It’s only midway through the season, but Jerry Dantana (Hamish Linklater) has already emerged as the MVP of The Newsroom’s sophomore year. Since he was introduced in the season premiere, the hyper-curious, ever-persistent, chronically underestimated Jerry often feels like the only journalist in the room. (Neal shares these qualities too, but he’s so robot-like that he doesn’t have the social awareness to draw stories – or sources – from people on the street. Remember when he wore his ACN ID badge to a no-journalists Occupy meeting? Yeah.)
In a show that’s so much more often about packaging the news rather than discovering or gathering it, Jerry is the necessary outsider, and his presence brings a serious and focused energy that the show’s artificial suspense and screwball mania can’t compete with.
The other strength of the second season is the way that the show’s made Will less of a mouthpiece for Aaron Sorkin, or at least a much more flawed one. This was especially apparent in the episode’s treatment of Occupy Wall Street. Sure, Will gets in some jabs about the lack of OWS’s concrete demands, its unwillingness to play political ball to get laws passed and elect new politicos in office, and the ineffectiveness of leaderless movements. Notice, too, how the script stacks the deck against OWS non-leader leader Shelly (Aya Cash) by not allowing her to provide examples of movements derailed by the flaws of its leaders or successful leaderless movements.
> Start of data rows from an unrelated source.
(* ===== verification/Random.v ===== *)
(** * The random balancer (service/socks/balancer/random/random.go).

    [rand n] is what [rand.IntN n] returns. *)

From S2P Require Import Prelude GoStrings Url Proxy Dial Defaults Jobs.

Section random.
Context {C : Type}.

Record Options := MkOptions {
  o_ListenAddr : gostring;
  o_Candidates : list (Proxy.Proxy C);
  o_Conn : ConnOptions;
  o_Relay : RelayOptions }.

Definition zero : Options := MkOptions [] [] zero_conn zero_relay.

(** The outer [None] is an index out of range. *)
Definition getRemote (c : cell) (rand : nat → nat) (remoteAddr : gostring)
    : option (dial_error + (Dialer C * gostring)) :=
  let '(opts, _) := cell_read zero c in
  let n := length (o_Candidates opts) in
  if bool_decide (n = 0%nat) then Some (inl CloseConn)
  else
    p ← o_Candidates opts !! rand n;
    Some (inr (proxy_Dialer p, remoteAddr)).

Definition LoadEvent_ (new : Options) : J Options unit unit :=
  old ← optsOut;
  _ ← check_addr (o_ListenAddr new);
  _ ← (if bool_decide (o_ListenAddr new = o_ListenAddr old) then mret tt else stopServer);
  optsIn new.

#[export] Instance random : Service Options unit := {
  zero_opts := zero;
  init_extra := tt;
  ListenAddr := o_ListenAddr;
  watch_down := false;
  on_load _ := LoadEvent_;
  on_loaded := startServer o_ListenAddr;
  on_exit := mret tt }.

Definition Run := Jobs.Run (O := Options) (X := unit).

#[export] Instance random_laws : ServiceLaws Options unit.
Proof.
  refine (service_laws (λ new _, mret tt) (λ new _ _, mret new) _ _ _ _ _ _); job_obligations.
Qed.

#[export] Instance random_keeps : KeepsServer Options unit.
Proof.
  refine (service_keeps (λ new _, mret tt) (λ new _ _, mret new) _ _ _ _ _ _); job_obligations.
Qed.

Theorem random_in_range c rand remoteAddr :
  (∀ n, (0 < n)%nat → (rand n < n)%nat) →
  match getRemote c rand remoteAddr with
  | Some (inr (d, a)) =>
      a = remoteAddr ∧ ∃ o p, c = Some o ∧ p ∈ o_Candidates o ∧ d = proxy_Dialer p
  | Some (inl e) => e = CloseConn ∧ ∀ o, c = Some o → o_Candidates o = []
  | None => False
  end.
Proof.
  intros Hr. unfold getRemote. destruct c as [o|]; simpl; [|split; [done|by intros]].
  case_bool_decide as Hn; [apply length_zero_iff_nil in Hn; split; [done|by intros ? [= <-]]|].
  destruct (lookup_lt_is_Some_2 (o_Candidates o) (rand (length (o_Candidates o)))) as [p Ep].
  { apply Hr. lia. }
  rewrite Ep. simpl. split; [done|]. exists o, p. by eauto using list_elem_of_lookup_2.
Qed.
End random.

Lemma random_in_range_witness :
  ∃ d a, getRemote (C := unit) (Some (MkOptions [] [MkProxy None []; MkProxy (Some Direct) []]
    zero_conn zero_relay)) (λ n, n - 1)%nat (bs "x:1") = Some (inr (d, a)) ∧ a = bs "x:1".
Proof.
  pose proof (random_in_range (C := unit) (Some (MkOptions [] [MkProxy None []; MkProxy (Some Direct) []]
    zero_conn zero_relay)) (λ n, n - 1)%nat (bs "x:1") ltac:(simpl; lia)) as H.
  eexists _, _. split; [vm_compute; reflexivity|]. apply H.
Defined.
But the show also makes clear that Will doesn’t get OWS: he’s too caught up in his smarmy self-regard and his class privilege to do so. Neither does MacKenzie, she of the $1200 shoes. Her brief spat with Jim makes it clear that ACN’s leaders are so buffered from Occupy’s concerns that they don’t just not get it – they can’t help making fun of it. Out of left field, Will also admits to Shelly during his apology that he bullied her on air because he’s still mad at MacKenzie. (Not to be a Nina Howard about this, but is this Sorkin’s way of admitting that he made Sex and the City the first season’s punching bag as a way of getting back at his ex Kristin Davis, AKA Charlotte?)
Meanwhile, Maggie’s sojourn to Africa – the first step of her transformation into a budding Africa specialist, a character development that would have given the character some much-needed gravitas – ends in a literal whimper. It was nice to see The Newsroom take a jeep ride with HBO’s considerable resources to stretch its legs and indulge in some lush cinematography, especially since the show has about as many sets as a three-camera sitcom. It was also a nice break from the endlessly silly Jim/Maggie/Don/Sloan love quadrangle – a pale imitation of MacKenzie and Will’s perpetually delayed yet compelling romance.
But ultimately, Africa was Oz; Maggie didn’t get the brains she came for and so desperately needs. Instead of intellect, the show gave her trauma by killing a child with a bullet possibly intended for her and slapping her with a multimillion-dollar lawsuit. Whatever it takes to make her a remotely believable journo, I guess.
Even with the Hampshire fiasco – is it Jim’s turn to be Don Quixote, and Hallie the derisive, undeserving Dulcinea? It was a pretty good episode, especially by The Newsroom standards. Still, Sorkin’s script was especially lazy this week. “Unintended Consequences” features some pretty egregious convenient plot points, like Shelly just happening to know about a top secret U.S. military war crime.
Sorkin also has Hallie rhetorically ask, “That was a predictable plot twist, don’t you think?” and Jerry say, “Something’s gotta fall into our lap. Something’s got to fall out of the sky and right into our lap. A preposterous stroke of luck has to occur” as a self-aware wink to the audience, a confession of how lame his plotting is. Like a cherry on top, he then lets us know that he knows that his 18-month-old Gary Cooper joke is lame – but he’s going to repeat it several more times anyway.
Someone should tell him what Will told MacKenzie in the last episode: “Sometimes you’re not as cute as you think you are.”